The infamous Jim Beam White Label. It’s about as synonymous with bourbon as you can get. Cheap, readily available and the flagship of the massive Beam Inc. beverage machine (now Suntory). It’s the best selling bourbon in the world and when you think about how Beam started it’s all the more impressive to see what they have become.
The Beam family started out as farmers in Kentucky and started distilling in 1795 and now they own dozens of companies and brands across the globe. Since their humble beginning a member of the family has always been the master distiller at Jim Beam, though family distillers aren’t the only tradition there at Beam. They have been using the same strain of yeast for over 75 years and is a closely guarded asset with copies being cultivated in multiple locations to keep it from ever dying out. That’s dedication.

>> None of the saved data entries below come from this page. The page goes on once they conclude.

Lemma comprehension_no_GetPool (f : transform) (l : list block) (w : world) :
  GetPool ∉ events (comprehension f l w).
Proof.
  intros Hin.
  destruct (comprehension_events_prefix f l w) as [rest Hrest].
  assert (Hin' : GetPool ∈ Call f <$> l).
  { rewrite Hrest. apply elem_of_app. left. exact Hin. }
  apply list_elem_of_fmap in Hin' as (s & Hs & _). discriminate Hs.
Qed.

(** *** Calls of [_get_compression_pool] *)

Lemma _get_compression_pool_events (w : world) :
  exists evs, events (_get_compression_pool w) = GetPool :: evs.
Proof.
  destruct (bind_events_prefix (emit GetPool)
              (fun _ => bind get (fun w0 =>
                 bind (match _compress_thread_pool w0 with
                       | None => _init_thread_pool None None
                       | Some _ => ret tt
                       end)
                   (fun _ => bind get (fun w1 =>
                      match _compress_thread_pool w1 with
                      | Some p => if LZ4_USE_ASYNC_POOL w1 then _workers_pool p else ret p
                      | None => raise AttributeError
                      end)))) w) as [evs Hevs].
  exists evs. exact Hevs.
Qed.

Lemma via_pool_GetPool {A : Type} (k : pyobj -> M A) (w : world) :
  GetPool ∈ events (bind _get_compression_pool k w).
Proof.
  destruct (_get_compression_pool_events w) as [evs Hevs].
  destruct (bind_events_prefix _get_compression_pool k w) as [rest Hrest].
  rewrite Hrest, Hevs. apply elem_of_cons. left. reflexivity.
Qed.

Lemma bind_get {A : Type} (k : world -> M A) (w : world) :
  bind get k w = k w w.
Proof. unfold bind, get; simpl. destruct (k w w); reflexivity. Qed.

Lemma bind_emit {A : Type} (e : event) (k : unit -> M A) (w : world) :
  bind (emit e) k w
  = mkOutcome (res (k tt w)) (final (k tt w)) (e :: events (k tt w)).
Proof. reflexivity. Qed.

(** *** Which path a batch takes *)

Lemma compress_array_pool_iff (w : world) (s0 : block) (l : list block) (withHC : bool) :
  GetPool ∈ events (compress_array (s0 :: l) withHC w)
  <-> BENCHMARK_MODE w = true
      \/ (ENABLE_PARALLEL w = true /\ withHC = true)
      \/ (LZ4_N_PARALLEL w < len (s0 :: l) /\ LZ4_MINSZ_PARALLEL w < len s0).
Proof.
  unfold compress_array. rewrite bind_get.
  destruct (BENCHMARK_MODE w
            || (ENABLE_PARALLEL w && withHC
                || (LZ4_N_PARALLEL w <? len (s0 :: l)) && (LZ4_MINSZ_PARALLEL w <? len s0)))
    eqn:Hcond.
  - split; [intros _ | intros _; apply via_pool_GetPool].
    apply orb_true_iff in Hcond as [Hb | Hcond]; [left; exact Hb | right].
    apply orb_true_iff in Hcond as [Hp | Hn]; [left | right].
    + apply andb_true_iff in Hp. exact Hp.
    + apply andb_true_iff in Hn as [Hn Hm]. split; apply Z.ltb_lt; assumption.
  - split; [intros Hin; exfalso; exact (comprehension_no_GetPool _ _ _ Hin) |].
    apply orb_false_iff in Hcond as [Hb Hcond].
    apply orb_false_iff in Hcond as [Hp Hn].
    intros [Hb' | [[Hp1 Hp2] | [Hn1 Hn2]]].
    + congruence.
    + rewrite Hp1, Hp2 in Hp. discriminate Hp.
    + apply Z.ltb_lt in Hn1, Hn2. rewrite Hn1, Hn2 in Hn. discriminate Hn.
Qed.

Overall the Jim Beam white is an ok bourbon. It’s not a killer bourbon that’s going to bring down the house and send you into spasms of rapturous joy, but it’s also not horrific. The aroma, the taste, the feel and everything about it is just sort of… there. I’m not turning my nose up to it, but the lack of excitement and the fact that there are other, tastier, options out there for roughly the same price means that it’s not likely I’ll be buying another bottle of Jim Beam White Label anytime soon.
Jim Beam White Label Review
Distiller: Jim Beam
Aged: 4 years
Pale caramel bordering on rusty orange
First up is a watery caramel bolstered by that unforgettable Jim Beam spice and corn. Deeper in there lie notes of vanilla, citrus zest and red licorice with a very slight herbal quality to it.
The flavor and the aroma are remarkably similar, which isn’t always the case with whiskey. The caramel and that unique Jim Beam spice define the flavor of this bourbon. It pulls everything else into place and lets some of the underlying corn, anise, vanilla and citrus zest shine through with some yeast hanging out in the background.
It’s a very easy drinking bourbon with a relaxed and simple mouthfeel that holds little excitement, but also makes it very accessible.
Long finish of watery caramel, corn, citrus and a faint bit of oak.